"Hey everybody look! Zit makeup," yells Steve Bolander in the boy's room at the Freshman hop. It's probably not a huge surprise that my first memory of teenage personal hygiene came from "American Graffiti". I do recall my older brother's battles with his skin as puberty roared into his life, but not as distinctly as I remember this moment from one of my favorite films. The very idea that Ron Howard (Opie Taylor) would have an unsightly blemish on his movie star skin seemed revelatory to me at the time.
They didn't mention the "zit makeup" by name, but I became familiar with references to Clearasil over the next few years. It showed up in Mad Magazine, after all, and there was a Wacky Package sticker for "Queerasil". Skin care was in my future, and the anticipation seemed oppressive to me.
No more oppressive than the reality. By the time I began my own struggles with unsightly blemishes, the emphasis had shifted from covering them up to scrubbing and medicating them. I went through jars of Stri-Dex pads, marvelling each night at the amount of filth my face was capable of carrying around. I felt my pores responding, and I hoped that each morning would bring relief from the scourge acne that had afforded my "friends" the opportunity to add "Zitface" to the string of epithets by which I was recognized.
I moved from the medicated pads to the hard stuff: Benzoyl Peroxide. I used the face scrub and the lotion and whatever the Oxy 10 people were pushing at the moment. I trusted them because they didn't euphemize. They called a zit a zit, and they seemed to understand the terror that each new eruption created. For a time, I only wished that Oxy 10 came in formulas that increased geometrically, Oxy 100 -1000, to suit the challenge presented by my face.

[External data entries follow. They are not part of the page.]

Lemma fields_ok_intro n w sub fs :
  Forall (fun s => forall parent v r es, complete_sel sdl s parent v = (Some r, es) ->
                                       conforms_sel sdl s parent r = true) sub ->
  Forall2 (fun ko kv => kv.1 = ko.1 /\ ko.2.1 = Some kv.2)
    (map (fun s' => (sel_name s', complete_sel sdl s' n (resolve w (sel_name s')))) sub) fs ->
  fields_ok (fun s' x => conforms_sel sdl s' n x) sub fs = true.
Proof.
  revert fs. induction sub as [|s' sub IH]; intros fs Hs HF; inversion HF as [|ko [k x] ? fs' [Hk Hx] HF']; subst;
    [done|].
  apply Forall_cons in Hs as [Hs' Hs]. cbn in Hk, Hx |- *. subst k.
  rewrite String.eqb_refl. cbn.
  destruct (complete_sel sdl s' n (resolve w (sel_name s'))) as [o es0] eqn:E; cbn in Hx; subst o.
  rewrite (Hs' _ _ _ _ E). by apply IH.
Qed.

(** Type soundness of completion: whenever graphql-js completes a
    resolver's value for a selected field, the response is a value of the
    field's declared type ([null] only in nullable positions, 32-bit
    integers for [Int], strings for [String] and [ID]) whose objects have
    exactly the selected members, in order. *)
Theorem completion_well_typed s parent v r es :
  complete_sel sdl s parent v = (Some r, es) -> conforms_sel sdl s parent r = true.
Proof.
  revert parent v r es. induction s as [f sub IH] using selection_ind'.
  intros parent v r es H. cbn in H |- *. destruct (field_type sdl parent f) as [t|]; [|discriminate H].
  apply catch_nullable_some in H as [H|[-> Hn]]; [|by apply conforms_null].
  destruct (complete_tref _ _ _ _ _ _) as [o es'] eqn:E; cbn in H; subst o.
  eapply complete_tref_sound; [|exact E].
  intros n w r' es0 Ho. destruct (collect_obj_some _ _ _ Ho) as (fs & -> & HF).
  by apply fields_ok_intro with w.
Qed.

End Soundness.

(** ** The schema of schema.ts *)

(** [products(id)] resolves to [ProductService.getAll], whose value is
    the list of products, while its type is one [Product]: graphql-js reads
    the selected fields as properties of the array, finds [undefined] for
    the first non-null one, and answers [products: null] with that error,
    whatever the list holds. *)
Theorem products_list_null xs f sub rest :
  f ∈ ["_id"; "name"; "price"; "quantity"] ->
  complete_sel sdl (Field "products" (Field f sub :: rest)) "Query" (JArr xs)
  = (Some JNull, [non_null_msg "Product" f]).
Proof.
  intros Hf. repeat (apply elem_of_cons in Hf as [->|Hf]); [..|by apply not_elem_of_nil in Hf];
    reflexivity.
Qed.

End Execution.

Import Execution.

(** A product as the product service returns it. *)
Definition sample_product (price : Z) : jsval :=
  JObj [("_id", JStr "p1"); ("name", JStr "Pen"); ("price", JNum price); ("quantity", JNum 3)].

Definition products_q : selection := Field "products" [Field "name" []; Field "price" []].

Lemma completion_well_typed_witness :
  complete_sel Schema.Schema.sdl products_q "Query" (sample_product 5)
  = (Some (JObj [("name", JStr "Pen"); ("price", JNum 5)]), []) /\
  conforms_sel Schema.Schema.sdl products_q "Query" (JObj [("name", JStr "Pen"); ("price", JNum 5)]) = true.
Proof.
  split; [reflexivity|].
  apply (completion_well_typed Schema.Schema.sdl products_q "Query" (sample_product 5) _ []). reflexivity.
Defined.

Now that I am older and clogged pores are the least of my worries, I have the perspective to recognize that my dermatological problems were slight compared to many who I met in college, and for years after. The fact that I still encounter the periodic blackhead or pimple is now a faint echo of my youth. Zits, compared to a kidney stone or getting one's prostate checked, seem like a relief. I know that a proper diet and healthy routines can save my son from the anguish and torment caused by the hormonal imbalances of adolescence. But just in case, I'll have some zit makeup around for his freshman hop.